Re: [PATCH v2] mm, oom: Fix unnecessary killing of additional processes.

Michal Hocko <mhocko@xxxxxxxxxx> · Mon, 10 Sep 2018 13:40:19 +0200

On Mon 10-09-18 20:27:21, Tetsuo Handa wrote:
> On 2018/09/10 18:54, Michal Hocko wrote:
> > On Sat 08-09-18 13:54:12, Tetsuo Handa wrote:
> > [...]
> > 
> > I will not comment on the above because I have already done so and you
> > keep ignoring it so I will not waste my time again.
> 
> Then, your NACK no longer stands.

And how exactly have you reached that conclusion? Nothing has really
changed. Except you keep pushing this crap no matter what you keep
hearing. You obviously do not worry to put words into my mouth.

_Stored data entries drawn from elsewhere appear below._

Definition Number_toString (x : Num) : string :=
  match x with
  | Int n => integer_text n
  | NonInt text => text
  end.

(** ToString.  A plain object converts through Object.prototype.toString;
    one with a property [toString] of its own, which in a JSON-like tree
    is never callable, cannot be converted.  An array joins its elements. *)
Fixpoint ToString (v : value) : Completion string :=
  match v with
  | VUndef => Normal "undefined"
  | VNull => Normal "null"
  | VBool true => Normal "true"
  | VBool false => Normal "false"
  | VNum x => Normal (Number_toString x)
  | VStr s => Normal s
  | VObj props =>
      match assoc "toString" props with
      | None => Normal "[object Object]"
      | Some _ => Throw (TypeError "Cannot convert object to primitive value")
      end
  | VArr elems =>
      parts ← (fix each (es : list value) : Completion (list string) :=
                 match es with
                 | [] => Normal []
                 | e :: r =>
                     x ← match e with
                         | VUndef | VNull => Normal EmptyString
                         | _ => ToString e
                         end;
                     xs ← each r; Normal (x :: xs)
                 end) elems;
      Normal (join "," parts)
  | VFun src => Normal src
  end.

(** [result[key] = v] on an ordinary object: a property named
    [__proto__] is the accessor of Object.prototype, so no own property
    appears for it. *)
Fixpoint put (key : string) (v : value) (props : list (string * value))
  : list (string * value) :=
  match props with
  | [] => [(key, v)]
  | (k, w) :: r => if (k =? key)%string then (k, v) :: r else (k, w) :: put key v r
  end.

> >>   (2) sysctl_oom_kill_allocating_task path can be selected forever
> >>       because it did not check for MMF_OOM_SKIP.
> > 
> > Why is that a problem? sysctl_oom_kill_allocating_task doesn't have any
> > well defined semantic. It is a gross hack to save long and expensive oom
> > victim selection. If we were too strict we should even not allow anybody
> > else but an allocating task to be killed. So selecting it multiple times
> > doesn't sound harmful to me.
> 
> After current thread was selected as an OOM victim by that code path and
> the OOM reaper reaped current thread's memory, the OOM killer has to select
> next OOM victim,

And how have you reached this conclusion. What kind of "kill the
allocating task" semantic really implies this?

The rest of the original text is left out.